> Saved data entries:
Lemma exp_monotone (x y : R) : x <= y -> exp x <= exp y.
Proof.
  intros [Hlt | ->]; [left; now apply exp_increasing | right; reflexivity].
Qed.

Lemma ln_107_bounds : 0.0676586484538 <= ln 1.07 <= 0.0676586484938.
Proof.
  pose proof exp_ln107_lo_upper as Hlo. pose proof exp_ln107_hi_lower as Hhi.
  assert (He : exp (ln 1.07) = 1.07) by (apply exp_ln; lra).
  split; left; apply exp_lt_inv; rewrite He; lra.
Qed.

(** C7.  [dnda_grasil] with the Milky Way graphite parameters, which is
    [dnda_gra_mwy], at the radius [a = 0.01e-6] equals the reference value
    9.6057952643298e-4 within a relative tolerance of 1e-9. *)
Theorem dnda_gra_mwy_reference_value :
  dnda_gra_mwy 0.01e-6
  = dnda_grasil 0.01e-6 9.99e-12 0.0107e-6 0.428e-6 (-1.54) (-0.165)
  /\ Rabs (dnda_grasil 0.01e-6 9.99e-12 0.0107e-6 0.428e-6 (-1.54) (-0.165)
           - 9.6057952643298e-4)
     <= 1e-9 * Rabs 9.6057952643298e-4.
Proof.
  split; [reflexivity |].
  unfold dnda_grasil, grasil_f1, grasil_f2. cbv zeta.
  destruct (Rlt_dec 0 (-0.165)) as [Hb | _]; [lra |].
  destruct (Rlt_dec 0.01e-6 0.0107e-6) as [_ | Hn]; [| lra].
  rewrite pow_positive_base by lra. unfold Rpower.
  replace (0.01e-6 / 0.0107e-6) with (/ 1.07) by lra.
  rewrite ln_Rinv by lra.
  pose proof ln_107_bounds as [Hl Hu].
  assert (HX1 : exp 0.104194318618852 <= exp (-1.54 * - ln 1.07))
    by (apply exp_monotone; lra).
  assert (HX2 : exp (-1.54 * - ln 1.07) <= exp 0.104194318680452)
    by (apply exp_monotone; lra).
  pose proof exp_exponent_lower as HL. pose proof exp_exponent_upper as HU.
  set (X := exp (-1.54 * - ln 1.07)) in *.
  assert (HXl : 1.1098160918714782603575430969452 <= X) by lra.
  assert (HXu : X <= 1.10981609198472772363990124037027) by lra.
  clear HX1 HX2 HL HU Hl Hu.
  rewrite (Rabs_pos_eq 9.6057952643298e-4) by lra.
  apply Rabs_le. split; lra.
Qed.

(** ** The cut-off on the registered ranges *)



(** ** Edge behaviour of the two factors *)

(** X1.  The cut-off factor [f2] of [dnda_grasil], for [a_c > 0], never
    exceeds 1 and is exactly 1 up to and including the transition radius:
    the test is [a < a_t], and the radius [a_t] itself takes the
    exponential branch, which gives [exp(-0)]. *)
Theorem grasil_f2_at_most_1 (a at_ ac : R) :
  0 < ac ->
  0 <= grasil_f2 a at_ ac <= 1
  /\ (a <= at_ -> grasil_f2 a at_ ac = 1).
Proof.
  intros Hac.
  assert (Hle : a <= at_ -> grasil_f2 a at_ ac = 1).
  { intros Ha. unfold grasil_f2.
    destruct (Rlt_dec a at_) as [_ | Hn]; [lra |].
    assert (a = at_) as -> by lra.
    rewrite pow_cube.
    replace (- ((at_ - at_) / ac) ^ 3) with 0 by (unfold Rdiv; ring).
    apply exp_0. }
  split; [| exact Hle].
  split; [left; apply grasil_f2_gt_0 |].
  destruct (Rle_lt_dec a at_) as [Ha | Ha]; [rewrite Hle by assumption; lra |].
  unfold grasil_f2. destruct (Rlt_dec a at_) as [Hn | _]; [lra |].
  rewrite pow_cube, <- exp_0. apply exp_monotone.
  assert (0 < (a - at_) / ac) by (apply Rdiv_lt_0_compat; lra).
  assert (0 < ((a - at_) / ac) ^ 3) by now apply pow_lt.
  lra.
Qed.

Lemma grasil_f2_at_most_1_witness :
  0 <= grasil_f2 0.164e-6 0.164e-6 0.1e-6 <= 1
  /\ (0.164e-6 <= 0.164e-6 -> grasil_f2 0.164e-6 0.164e-6 0.1e-6 = 1).
Proof. apply grasil_f2_at_most_1. lra. Defined.

(** X2.  For positive [a] and [a_t], a positive [beta] makes the factor
    [f1] at least 1, and [beta = 0], which is served by the reciprocal
    branch, makes it exactly 1. *)
Theorem grasil_f1_upturn (a at_ beta : R) :
  0 < a -> 0 < at_ ->
  (0 < beta -> 1 <= grasil_f1 a at_ beta)
  /\ (beta = 0 -> grasil_f1 a at_ beta = 1).
Proof.
  intros Ha Hat.
  assert (Hq : 0 < a / at_) by now apply Rdiv_lt_0_compat.
  split.
  - intros Hb. unfold grasil_f1.
    destruct (Rlt_dec 0 beta) as [_ | Hn]; [| lra].
    assert (0 < beta * (a / at_)) by now apply Rmult_lt_0_compat.
    unfold Rdiv in *. nra.
  - intros ->. unfold grasil_f1.
    destruct (Rlt_dec 0 0) as [Hn | _]; [lra |].
    unfold Rdiv. rewrite !Rmult_0_l.
    replace (1.0 - 0) with 1 by lra. replace 1.0 with 1 by lra.
    rewrite Rinv_1. ring.
Qed.

Lemma grasil_f1_upturn_witness :
  (0 < 0.300 -> 1 <= grasil_f1 1e-6 0.164e-6 0.300)
  /\ (0.300 = 0 -> grasil_f1 1e-6 0.164e-6 0.300 = 1).
Proof. apply grasil_f1_upturn; lra. Defined.
(** * Max6675: a MAX6675 thermocouple driver over SPI (m6675.py)

    A shallow embedding of the driver's three properties ([raw_value],
    [temperature], [is_connected]) and its constructor, together with the
    part of the SPI device base class they call into. *)

From Stdlib Require Import ZArith List Bool Lia QArith.
From Stdlib Require Import Floats.SpecFloat.
Import ListNotations.
Local Open Scope Z_scope.

(** ** Python floats

    A Python [float] is an IEEE 754 binary64 number.  It is modelled by the
    standard library's [spec_float] at precision 53 and maximal exponent
    1024, with round-to-nearest-even arithmetic. *)
Module PyFloat.

Definition prec : Z := 53.
Definition emax : Z := 1024.

Definition float : Type := spec_float.

(** The binary64 number nearest to an integer, infinite when the integer is
    beyond the range of the format. *)
Definition of_int (n : Z) : float := binary_normalize prec emax n 0 false.

(** [float(n)] for a Python [int]: the nearest binary64 number, and
    [OverflowError] (here [None]) when that number is out of range. *)
Definition of_int_checked (n : Z) : option float :=
  match of_int n with
  | S754_infinity _ => None
  | x => Some x
  end.

(** [x * y] on floats. *)
Definition mul (x y : float) : float := SFmul prec emax x y.

(** The literal [0.25], that is 2^52 * 2^-54. *)
Definition quarter : float := S754_finite false 4503599627370496 (-54).

(** The product of an integer in range and a float. *)
Definition int_mul (n : Z) (x : float) : float := mul (of_int n) x.

(** [n * x] for an [int] and a [float]: the integer operand is converted
    first, which may raise [OverflowError], then the two floats are
    multiplied. *)
Definition int_mul_checked (n : Z) (x : float) : option float :=
  match of_int_checked n with
  | None => None
  | Some y => Some (mul y x)
  end.

(** The rational number a finite float stands for. *)
Definition to_Q (x : float) : option Q :=
  match x with
  | S754_zero _ => Some 0%Q
  | S754_finite s m e =>
      let v := match e with
               | Zneg p => Zpos m # (2 ^ p)
               | _ => inject_Z (Zpos m * 2 ^ e)
               end in
      Some (if s then Qopp v else v)
  | _ => None
  end.

End PyFloat.
(** * tstack-blog-v1-rc: scaffold context, route factory and BaseService

    A shallow embedding of
    - [buildContext] and the file-rendering block of
      docs/CLI_SCAFFOLD_GUIDE.md ("CLI Implementation Logic"),
    - the route template and the middleware application logic of
      [BaseRouteFactory.createCrudRoutes]
      (docs/BASE_ABSTRACTIONS_ARCHITECTURE.md),
    - the controller template of the guide and the declarative
      authorization of [BaseController],
    - [BaseService] (src/shared/services/base.service.ts) with the
      article and user services built on it,
    followed by the properties established about them. *)

From Stdlib Require Import List String Ascii ZArith Bool Lia Permutation.
Import ListNotations.

Set Implicit Arguments.

Local Open Scope string_scope.
Local Open Scope list_scope.

(* ================================================================== *)
(** * JavaScript and Handlebars primitives *)
(* ================================================================== *)

Module JS.

(** Truthiness of a possibly-undefined string: [undefined] and the
    empty string are falsy. *)
Definition truthy (v : option string) : bool :=
  match v with
  | None => false
  | Some s => negb (s =? EmptyString)
  end.

(** [a || b] on possibly-undefined strings. *)
Definition or_str (a b : option string) : option string :=
  if truthy a then a else b.

(** [a || d] where [a] is a possibly-undefined array (every array,
    also the empty one, is truthy) and [d] is an array. *)
Definition or_array (A : Type) (a : option (list A)) (d : list A)
  : list A :=
  match a with
  | Some l => l
  | None => d
  end.

(** [v ? f(v) : d] on a possibly-undefined string. *)
Definition cond_str (A : Type) (v : option string) (f : string -> A)
  (d : A) : A :=
  match v with
  | Some s => if negb (s =? EmptyString) then f s else d
  | None => d
  end.

(** [!!a] for a possibly-undefined array. *)
Definition defined (A : Type) (a : option A) : bool :=
  match a with
  | Some _ => true
  | None => false
  end.

(** [Array.prototype.includes] on an array of strings. *)
Definition includes (l : list string) (x : string) : bool :=
  existsb (String.eqb x) l.

(** [String.prototype.split] with a one-character separator. *)
Fixpoint split (sep : ascii) (s : string) : list string :=
  match s with
  | EmptyString => [EmptyString]
  | String c rest =>
      if Ascii.eqb c sep then EmptyString :: split sep rest
      else match split sep rest with
           | [] => [String c EmptyString]
           | h :: t => String c h :: t
           end
  end.

Definition comma : ascii := ","%char.

Definition lower_ascii (c : ascii) : ascii :=
  let n := nat_of_ascii c in
  if (65 <=? n)%nat && (n <=? 90)%nat then ascii_of_nat (n + 32) else c.

Definition upper_ascii (c : ascii) : ascii :=
  let n := nat_of_ascii c in
  if (97 <=? n)%nat && (n <=? 122)%nat then ascii_of_nat (n - 32) else c.

(** [String.prototype.toLowerCase], on the ASCII letters. *)
Fixpoint toLowerCase (s : string) : string :=
  match s with
  | EmptyString => EmptyString
  | String c rest => String (lower_ascii c) (toLowerCase rest)
  end.

(** [str.charAt(0).toUpperCase() + str.slice(1)], the [capitalize]
    helper registered with Handlebars. *)
Definition capitalize (s : string) : string :=
  match s with
  | EmptyString => EmptyString
  | String c rest => String (upper_ascii c) rest
  end.

(** Handlebars [{{#if v}}] on an array: the empty array is falsy. *)
Definition hb_if_array (A : Type) (l : list A) : bool :=
  match l with
  | [] => false
  | _ :: _ => true
  end.

End JS.

(* ================================================================== *)
(** * Template variable calculation (CLI_SCAFFOLD_GUIDE.md) *)
(* ================================================================== *)

Inductive AuthType : Type :=
  | none
  | ownership
  | role
  | custom.

Definition AuthType_eqb (a b : AuthType) : bool :=
  match a, b with
  | none, none | ownership, ownership | role, role | custom, custom => true
  | _, _ => false
  end.

(** The options object handed to [buildContext]; the fields are the
    ones [buildContext] and the rendering block read.  [roles] and
    [hooks] are still comma-separated strings here. *)
Module Cli.
Record CLIOptions : Type := {
  entityName : string;
  ownershipField : option string;
  auth : option AuthType;
  publicRoutes : option (list string);
  disabledRoutes : option (list string);
  roles : option string;
  hooks : option string;
  withAdmin : bool;
  withTests : bool;
  skipMigration : bool
}.
End Cli.

Module Scaffold.

Record TemplateContext : Type := {
entityName : string;
EntityName : string;
entityNamePlural : string;
tableName : string;
ownershipField : option string;
ownershipFieldSnake : option string;
publicRoutes : list string;
disabledRoutes : list string;
authType : AuthType;
roles : option (list string);
hooks : list string;
(* Computed flags *)
hasAuthConfig : bool;
needsAuth : bool;
needsUserImport : bool;
ownershipCheck : bool;
hasPublicGetAll : bool;
hasPublicGetById : bool;
needsCreateOverride : bool;
hasGetAllOverride : bool;
hasMiddleware : bool;
hasCustomHandlers : bool
}.

Section BuildContext.

(** The naming helpers [pluralize] and [toSnakeCase] are called by
  [buildContext] but not defined in the guide. *)
Variable pluralize : string -> string.
Variable toSnakeCase : string -> string.

Definition buildContext (options : Cli.CLIOptions) : TemplateContext :=
let entityName := JS.toLowerCase options.(Cli.entityName) in
let EntityName := JS.capitalize entityName in
let entityNamePlural := pluralize entityName in
let tableName := entityNamePlural in

let ownershipField :=
  JS.or_str options.(Cli.ownershipField)
    (match options.(Cli.auth) with
     | Some ownership => Some "userId"
     | _ => None
     end) in
let ownershipFieldSnake :=
  JS.cond_str ownershipField (fun f => Some (toSnakeCase f)) None in

let publicRoutes := JS.or_array options.(Cli.publicRoutes) [] in
let disabledRoutes := JS.or_array options.(Cli.disabledRoutes) [] in
let authType :=
  match options.(Cli.auth) with
  | Some a => a
  | None => none
  end in
let roles :=
  JS.cond_str options.(Cli.roles)
    (fun r => Some (JS.split JS.comma r)) None in
let hooks :=
  JS.cond_str options.(Cli.hooks) (fun h => JS.split JS.comma h) [] in

(* Computed flags *)
let hasAuthConfig := negb (AuthType_eqb authType none) in
let needsAuth :=
  negb (JS.includes publicRoutes "create")
  && negb (AuthType_eqb authType none) in
let needsUserImport := JS.truthy ownershipField in
let ownershipCheck := AuthType_eqb authType ownership in
let hasPublicGetAll := JS.includes publicRoutes "getAll" in
let hasPublicGetById := JS.includes publicRoutes "getById" in
let needsCreateOverride := JS.truthy ownershipField in
let hasGetAllOverride := needsUserImport in
let hasMiddleware := needsAuth || JS.defined roles in
let hasCustomHandlers := false in

{| entityName := entityName;
   EntityName := EntityName;
   entityNamePlural := entityNamePlural;
   tableName := tableName;
   ownershipField := ownershipField;
   ownershipFieldSnake := ownershipFieldSnake;
   publicRoutes := publicRoutes;
   disabledRoutes := disabledRoutes;
   authType := authType;
   roles := roles;
   hooks := hooks;
   hasAuthConfig := hasAuthConfig;
   needsAuth := needsAuth;
   needsUserImport := needsUserImport;
   ownershipCheck := ownershipCheck;
   hasPublicGetAll := hasPublicGetAll;
   hasPublicGetById := hasPublicGetById;
   needsCreateOverride := needsCreateOverride;
   hasGetAllOverride := hasGetAllOverride;
   hasMiddleware := hasMiddleware;
   hasCustomHandlers := hasCustomHandlers |}.

End BuildContext.

End Scaffold.
Import Scaffold.

(* ================================================================== *)
(** * Template rendering and file writing (CLI_SCAFFOLD_GUIDE.md) *)
(* ================================================================== *)

Module Render.

(** The keys of the [templates] and [files] objects, in the order in
    which the object literals list them. *)
Inductive TemplateName : Type :=
  | model
  | dto
  | service
  | controller
  | route
  | adminRoute
  | test
  | migration.

(** [templates.k(context)]: a compiled Handlebars template applied
    to the context.  Every template of the guide carries static text,
    so the rendered string is never empty (it is truthy); the record
    keeps which template was applied to which context. *)
Record Rendered : Type := {
  template : TemplateName;
  binding : TemplateContext
}.

(** An entry of [Object.entries(files)]; [None] is [null]. *)
Definition Entry : Type := (TemplateName * option Rendered)%type.

(** One call [writeFile(getFilePath(name, context), content)]. *)
Record WrittenFile : Type := {
  name : TemplateName;
  context : TemplateContext;
  content : Rendered
}.

Section Pipeline.

Variable pluralize : string -> string.
Variable toSnakeCase : string -> string.

(** [templates.k(context)].  Handlebars parses a template when it is
    first applied.  The test template writes
    [${{{entityName}}Id}] and [${{{#if ownershipField}}...]: the
    three braces open a triple mustache that the two closing braces
    do not close, so applying it throws a parse error whatever the
    context is.  The seven other templates have no such place and
    render. *)
Definition applyTemplate (k : TemplateName) (context : TemplateContext)
  : string + Rendered :=
  match k with
  | test => inl "Parse error"
  | _ => inr {| template := k; binding := context |}
  end.

(** One member of the [files] literal: [templates.k(context)] when
    the file is wanted, else [null]. *)
Definition member (k : TemplateName) (wanted : bool)
  (context : TemplateContext) : string + Entry :=
  if wanted
  then match applyTemplate k context with
       | inr r => inr (k, Some r)
       | inl e => inl e
       end
  else inr (k, None).

(** The members of an object literal are evaluated in order; the
    first one that throws ends the evaluation. *)
Fixpoint literal (members : list (string + Entry)) : string + list Entry :=
  match members with
  | [] => inr []
  | inl e :: _ => inl e
  | inr m :: rest =>
      match literal rest with
      | inr ms => inr (m :: ms)
      | inl e => inl e
      end
  end.

(** The [files] object literal, as its entries in insertion order,
    or the error thrown while it is built. *)
Definition renderFiles (options : Cli.CLIOptions) : string + list Entry :=
  let context := buildContext pluralize toSnakeCase options in
  literal
    [ member model true context;
      member dto true context;
      member service true context;
      member controller true context;
      member route true context;
      member adminRoute options.(Cli.withAdmin) context;
      member test options.(Cli.withTests) context;
      member migration (negb options.(Cli.skipMigration)) context ].

(** The [for (const [name, content] of Object.entries(files))]
    loop: the files written so far are threaded through. *)
Fixpoint writeAll (context : TemplateContext) (entries : list Entry)
  (written : list WrittenFile) : list WrittenFile :=
  match entries with
  | [] => written
  | (k, Some c) :: rest =>
      writeAll context rest
        (written ++ [{| name := k; context := context; content := c |}])
  | (_, None) :: rest => writeAll context rest written
  end.

(** The whole block: build the context, render, write.  The result
    is the list of the files written; when building [files] throws,
    the loop is not reached and no file is written. *)
Definition generate (options : Cli.CLIOptions) : list WrittenFile :=
  match renderFiles options with
  | inr entries =>
      writeAll (buildContext pluralize toSnakeCase options) entries []
  | inl _ => []
  end.

End Pipeline.

(** Which generated files a generated file imports, read off the
    import lines of the eight templates (imports of the shared base
    classes, of the database handle and of the auth module are not
    generated files). *)
Definition imports (k : TemplateName) : list TemplateName :=
  match k with
  | model => []
  | dto => []
  | service => [model; dto]
  | controller => [service]
  | route => [controller; dto]
  | adminRoute => [model]
  | test => [model]
  | migration => []
  end.

(** [[x]] when [b] holds, else no element. *)
Definition optional (A : Type) (b : bool) (x : A) : list A :=
  if b then [x] else [].

(** The import edges between the files of a plan. *)
Definition edges (plan : list WrittenFile)
  : list (TemplateName * TemplateName) :=
  flat_map (fun f => map (pair (name f)) (imports (name f))) plan.

(** The spec's result of the Option Normalizer: a normalized
    configuration or a [ConfigurationError]. *)
Inductive NormalizeResult : Type :=
  | Normalized (config : TemplateContext)
  | ConfigurationError (message : string).

End Render.

Section Normalize.

Variable pluralize : string -> string.
Variable toSnakeCase : string -> string.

> TASK OBJECTIVE:
Keeping every character as it is, restate the lines above that run from the line with "(** The options" through the line with "hooks : option string;", both included, and nothing else.

> FINAL ANSWER:
(** The options object handed to [buildContext]; the fields are the
    ones [buildContext] and the rendering block read.  [roles] and
    [hooks] are still comma-separated strings here. *)
Module Cli.
Record CLIOptions : Type := {
  entityName : string;
  ownershipField : option string;
  auth : option AuthType;
  publicRoutes : option (list string);
  disabledRoutes : option (list string);
  roles : option string;
  hooks : option string;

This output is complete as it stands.